My daughter and future son-in-law are very similar to you and your fiancée. Only their dilemma has more to do with getting the most from their limited budget rather than impressing their guests with a good show and party.

 

They’ve decided to get married abroad ... a tropical, casual wedding on the beach where they can honeymoon at the same time. It’s one of those all-inclusive deals where the wedding preparations are done for you at the hotel to include everything, as well as airfare and rooms for up to ten couples. Closest relatives, friends & bridal party. As well as anyone else who would like to attend providing they’re willing to flip the bill to travel.

 

Not only does it cost a lot less in money and prep time than planning a traditional local wedding ... but it goes far in eliminating hurt feelings among potential guests in that only those who really want to be there for your special day will find the means to do so.

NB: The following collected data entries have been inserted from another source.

(* ===== verification/StubFrame.v ===== *)
(** * What the stubs of both instruction sets share

    Stores of words to a memory of bytes, the structures the stubs build on the
    stack (ctx_t and the area of vector registers), and the calls of the payload's
    functions with what they take from the registers and the stack. *)

From S2P Require Import Prelude CLib Types Payload Emit.

(** ** Words in memory *)

Definition mstore (n : nat) (m : Z -> Z) (a v : Z) : Z -> Z :=
  fun x => if (a <=? x) && (x <? a + Z.of_nat n) then arr_get (le_bytes n v) (x - a) else m x.

Lemma mstore_out n m a v x : x < a \/ a + Z.of_nat n <= x -> mstore n m a v x = m x.
Proof. intros H. unfold mstore. destruct (Z.leb_spec a x), (Z.ltb_spec x (a + Z.of_nat n)); cbn; try done; lia. Qed.

Lemma mstore_code n m a v : code_at (mstore n m a v) a (le_bytes n v).
Proof.
  intros i b Hi. apply lookup_lt_Some in Hi as Hl. rewrite length_le_bytes in Hl. unfold mstore.
  destruct (Z.leb_spec a (a + Z.of_nat i)), (Z.ltb_spec (a + Z.of_nat i) (a + Z.of_nat n)); try lia.
  cbn [andb]. unfold arr_get. replace (Z.to_nat (a + Z.of_nat i - a)) with i by lia. by apply list_lookup_total_correct.
Qed.

Lemma load_code n m a v : code_at m a (le_bytes n v) -> load m a n = v mod 256 ^ Z.of_nat n.
Proof. intros H. apply code_at_load in H. by rewrite length_le_bytes, le_word_le_bytes in H. Qed.

Lemma code_at_ext m m' a bs :
  (forall x, a <= x < a + Z.of_nat (length bs) -> m' x = m x) -> code_at m a bs -> code_at m' a bs.
Proof. intros He H i b Hi. apply lookup_lt_Some in Hi as Hl. rewrite He by lia. by apply H. Qed.

Lemma load_ext m m' a n : (forall x, a <= x < a + Z.of_nat n -> m' x = m x) -> load m' a n = load m a n.
Proof.
  intros He. unfold load. f_equal. apply map_ext_in. intros i Hi%in_seq. apply He. lia.
Qed.

Lemma mstore_load_out n k m a v b : b + Z.of_nat k <= a \/ a + Z.of_nat n <= b -> load (mstore n m a v) b k = load m b k.
Proof. intros H. apply load_ext. intros x Hx. apply mstore_out. lia. Qed.

(** A field of 8 bytes that holds a 64-bit value. *)
Definition slot (m : Z -> Z) (a v : Z) : Prop := code_at m a (le_bytes 8 v).

Lemma slot_store m a v : slot (mstore 8 m a v) a v.
Proof. apply mstore_code. Qed.

Lemma slot_load m a v : is_u64 v -> slot m a v -> load m a 8 = v.
Proof. intros Hv H. rewrite (load_code 8 m a v H). by apply u64_small. Qed.

Lemma slot_ext m m' a v : (forall x, a <= x < a + 8 -> m' x = m x) -> slot m a v -> slot m' a v.
Proof. intros He. apply code_at_ext. rewrite length_le_bytes. exact He. Qed.

Lemma slot_keep m a v b w : b + 8 <= a \/ a + 8 <= b -> slot m a v -> slot (mstore 8 m b w) a v.
Proof. intros Hb. apply slot_ext. intros x Hx. apply mstore_out. lia. Qed.

(** ** The structures on the stack *)

(** The ctx_t a pointer leads to. *)
Definition ctx_of (m : Z -> Z) (p : Z) : ctx_t :=
  let f i := load m (p + 8 * i) 8 in
  mk_ctx (f 0) (f 1) (f 2) (f 3) (f 4) (f 5) (f 6) (f 7) (f 8) (f 9) (f 10) (f 11) (f 12) (f 13) (f 14) (f 15) (f 16) (f 17).

(** The bytes of the vector registers. *)
Definition area (m : Z -> Z) (p : Z) (n : nat) : list Z := map (fun i => m (p + Z.of_nat i)) (seq 0 n).

Definition vec_bytes (v : Z -> Z) : list Z := concat (map (fun i => le_bytes 16 (v i)) (seqZ 0 8)).

Lemma area_code m p bs : code_at m p bs -> area m p (length bs) = bs.
Proof.
  intros H. unfold area. apply list_eq. intros i. rewrite list_lookup_fmap. destruct (bs !! i) as [b|] eqn:Hi.
  - apply lookup_lt_Some in Hi as Hl. rewrite lookup_seq_lt by done. cbn. f_equal. by apply H.
  - apply lookup_ge_None in Hi. by rewrite lookup_seq_ge by done.
Qed.

(** ** Register files *)

Definition upd (f : Z -> Z) (r v : Z) : Z -> Z := fun x => if x =? r then v else f x.

Lemma upd_same f r v : upd f r v r = v.
Proof. unfold upd. by rewrite Z.eqb_refl. Qed.

Lemma upd_other f r v q : q <> r -> upd f r v q = f q.
Proof. intros H. unfold upd. by rewrite (proj2 (Z.eqb_neq q r) H). Qed.

(** ** Storing and loading the vector registers *)

Definition vstores (m : Z -> Z) (a : Z) (v : Z -> Z) (l : list Z) : Z -> Z :=
  foldl (fun m i => mstore 16 m (a + 16 * i) (v i)) m l.

Lemma vstores_spec a v n k m :
  let m' := vstores m a v (seqZ k (Z.of_nat n)) in
  (forall x, x < a + 16 * k \/ a + 16 * (k + Z.of_nat n) <= x -> m' x = m x) /\
  code_at m' (a + 16 * k) (concat (map (fun i => le_bytes 16 (v i)) (seqZ k (Z.of_nat n)))).
Proof.
  revert k m. induction n as [|n IH]; intros k m; [done|].
  rewrite seqZ_cons by lia. replace (Z.pred (Z.of_nat (S n))) with (Z.of_nat n) by lia. cbn [map concat vstores foldl].
  set (m1 := mstore 16 m (a + 16 * k) (v k)). destruct (IH (Z.succ k) m1) as [H1 H2].
  change (foldl _ m1 ?l) with (vstores m1 a v l). split.
  - intros x Hx. rewrite H1 by lia. apply mstore_out. lia.
  - rewrite code_at_app, length_le_bytes. split.
    + eapply code_at_ext; [|apply mstore_code]. rewrite length_le_bytes. intros x Hx. apply H1. lia.
    + by replace (a + 16 * k + Z.of_nat 16) with (a + 16 * Z.succ k) by lia.
Qed.

Lemma vec_area m a v :
  code_at (vstores m a v (seqZ 0 8)) a (vec_bytes v) /\
  forall x, x < a \/ a + 128 <= x -> vstores m a v (seqZ 0 8) x = m x.
Proof.
  destruct (vstores_spec a v 8 0 m) as [H1 H2]. change (Z.of_nat 8) with 8 in *. split.
  - by replace (a + 16 * 0) with a in H2 by lia.
  - intros x Hx. apply H1. lia.
Qed.

Lemma vec_load_from a v n k m :
  code_at m (a + 16 * k) (concat (map (fun i => le_bytes 16 (v i)) (seqZ k (Z.of_nat n)))) ->
  forall i, k <= i < k + Z.of_nat n -> load m (a + 16 * i) 16 = v i mod 256 ^ 16.
Proof.
  revert k. induction n as [|n IH]; intros k Hc i Hi; [lia|]. revert Hc.
  rewrite seqZ_cons by lia. replace (Z.pred (Z.of_nat (S n))) with (Z.of_nat n) by lia. cbn [map concat].
  rewrite code_at_app, length_le_bytes. intros [Hc1 Hc2]. destruct (Z.eq_dec i k) as [->|]; [exact (load_code 16 _ _ _ Hc1)|].
  apply (IH (Z.succ k)); [|lia]. by replace (a + 16 * Z.succ k) with (a + 16 * k + Z.of_nat 16) by lia.
Qed.

Lemma vec_load m a v i : code_at m a (vec_bytes v) -> 0 <= i < 8 -> 0 <= v i < 256 ^ 16 -> load m (a + 16 * i) 16 = v i.
Proof.
  intros Hc Hi Hv. rewrite (vec_load_from a v 8 0 m); [by apply Z.mod_small| |exact Hi]. by replace (a + 16 * 0) with a by lia.
Qed.

(** ** Storing words of a frame *)

Definition mstores (m : Z -> Z) (a : Z) (l : list (Z * Z)) : Z -> Z :=
  foldl (fun m '(off, v) => mstore 8 m (a + off) v) m l.

(** Offsets within [lo, hi), and fields that do not overlap. *)
Definition within (lo hi : Z) (l : list Z) : bool := forallb (fun off => (lo <=? off) && (off + 8 <=? hi)) l.

Fixpoint apart (l : list Z) : bool :=
  match l with
  | [] => true
  | off :: l => forallb (fun o => (o + 8 <=? off) || (off + 8 <=? o)) l && apart l
  end.

Lemma apart_app l1 l2 :
  apart (l1 ++ l2) = true ->
  apart l1 = true /\ apart l2 = true /\ forall o1 o2, o1 ∈ l1 -> o2 ∈ l2 -> o2 + 8 <= o1 \/ o1 + 8 <= o2.
Proof.
  induction l1 as [|o l1 IH]; cbn [app apart].
  - intros H. split_and!; [done|done|]. by intros o1 o2 ?%not_elem_of_nil.
  - rewrite forallb_app. intros [[H1 H2]%andb_prop (A1 & A2 & A3)%IH]%andb_prop. rewrite H1. split_and!; [done|done|].
    intros o1 o2 [->|H]%elem_of_cons Ho2; [|by apply A3]. rewrite forallb_forall in H2. apply list_elem_of_In in Ho2.
    specialize (H2 _ Ho2). apply orb_prop in H2 as [?%Z.leb_le|?%Z.leb_le]; lia.
Qed.

Lemma within_elem lo hi l off : within lo hi l = true -> off ∈ l -> lo <= off /\ off + 8 <= hi.
Proof.
  unfold within. rewrite forallb_forall. intros H Ho%list_elem_of_In. specialize (H _ Ho).
  by apply andb_prop in H as [?%Z.leb_le ?%Z.leb_le].
Qed.

Lemma mstores_far m a l x :
  (forall off, off ∈ map fst l -> x < a + off \/ a + off + 8 <= x) -> mstores m a l x = m x.
Proof.
  revert m. induction l as [|[off v] l IH]; intros m H; [done|].
  change (mstores m a ((off, v) :: l)) with (mstores (mstore 8 m (a + off) v) a l).
  rewrite IH by (intros o Ho; apply H; by right). apply mstore_out. apply H. by left.
Qed.

Lemma mstores_out lo hi m a l x :
  within lo hi (map fst l) = true -> x < a + lo \/ a + hi <= x -> mstores m a l x = m x.
Proof.
  intros Hw Hx. apply mstores_far. intros off Ho. pose proof (within_elem _ _ _ _ Hw Ho). lia.
Qed.

Lemma mstores_slot m a l off v : apart (map fst l) = true -> (off, v) ∈ l -> slot (mstores m a l) (a + off) v.
Proof.
  revert m. induction l as [|[o w] l IH]; intros m; [by intros _ ?%not_elem_of_nil|]. cbn [map fst apart]. intros [H1 H2]%andb_prop Hin.
  change (mstores m a ((o, w) :: l)) with (mstores (mstore 8 m (a + o) w) a l).
  apply elem_of_cons in Hin as [[= -> ->]|Hin]; [|by apply IH]. apply slot_ext with (mstore 8 m (a + o) w); [|apply slot_store].
  intros x Hx. apply mstores_far. intros o' Ho'. rewrite forallb_forall in H1. apply list_elem_of_In in Ho'.
  specialize (H1 _ Ho'). apply orb_prop in H1 as [?%Z.leb_le|?%Z.leb_le]; lia.
Qed.

(** ** Calls of the payload *)

Inductive payload_fn := PF_handle_entry | PF_save_probe_frame | PF_peek_probe_id | PF_handle_return | PF_get_ret_addr.

Section calls.
Context (E : env_t).

Definition context_at (m : Z -> Z) (p : Z) : option ctx_t := if p =? 0 then None else Some (ctx_of m p).
Definition fp_area_at (m : Z -> Z) (p : Z) : option (list Z) := if p =? 0 then None else Some (area m p 128).

(** The function's result, if it has one, and the payload afterwards; [a0] and [a1] are
    the first two arguments. *)
Definition payload_call (f : payload_fn) (a0 a1 : Z) (m : Z -> Z) (p : payload_t) : option Z * payload_t :=
  match f with
  | PF_handle_entry => (None, zt_handle_entry E (context_at m a0) (fp_area_at m a1) p)
  | PF_save_probe_frame => let '(r, p) := save_probe_frame_c a0 a1 p in (Some r, p)
  | PF_peek_probe_id => (Some (peek_probe_id_c p), p)
  | PF_handle_return => (None, zt_handle_return E (context_at m a0) (fp_area_at m a1) p)
  | PF_get_ret_addr => let '(r, p) := get_ret_addr_c p in (Some r, p)
  end.
End calls.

Your special day then becomes about you and your bride rather than hashing out the guest list in order to throw a free party. Some of the resorts offering all-inclusive weddings are also VERY beautiful and romantic. :love: :love:

 

Just a suggestion. It’s easy enough to do a search on “all-inclusive wedding resorts” if you’re interested in checking it out. I’d post a link, but since they’re considered commercial, it’s not permitted on the forum.

Posted

I didnt want a wedding, but my husband really really did!

 

He explained it to me this way:

The marriage was, of course, between him and myself...but the wedding was for our families. The wedding itself, both of our families witnessing the marriage and sharing the celebration was important because it joined our 2 families together. Thats important, thats a big part of what your future, and your children's future is about.

 

And it was true.

 

Oh, and I walked myself down the aisle thank you very much.

Posted

I don't blame your fiance for not wanting a wedding. I had a big one and it was so tiring. Mine you my wedding was in 1985 and we thought it was expensive. With today's wedding costs there's only one word that sums it up and that's - CRAZY. Too expensive, no matter which way you try to do it. That money would be better spent on a home or a great honeymoon in my opinion. Why give your friends a party? You'll be too busy smiling and smoozing to really enjoy it.

Posted
I don't blame your fiance for not wanting a wedding. I had a big one and it was so tiring. Mine you my wedding was in 1985 and we thought it was expensive. With today's wedding costs there's only one word that sums it up and that's - CRAZY. Too expensive, no matter which way you try to do it. That money would be better spent on a home or a great honeymoon in my opinion. Why give your friends a party? You'll be too busy smiling and smoozing to really enjoy it.

 

I think everyone has different ideas about weddings. My friend threw a big wedding and she loved it! I personally want a big wedding as well, it will be something to remember fondly!

 

I will admit they are very expensive now, so a small wedding with not as many people could be a possibility.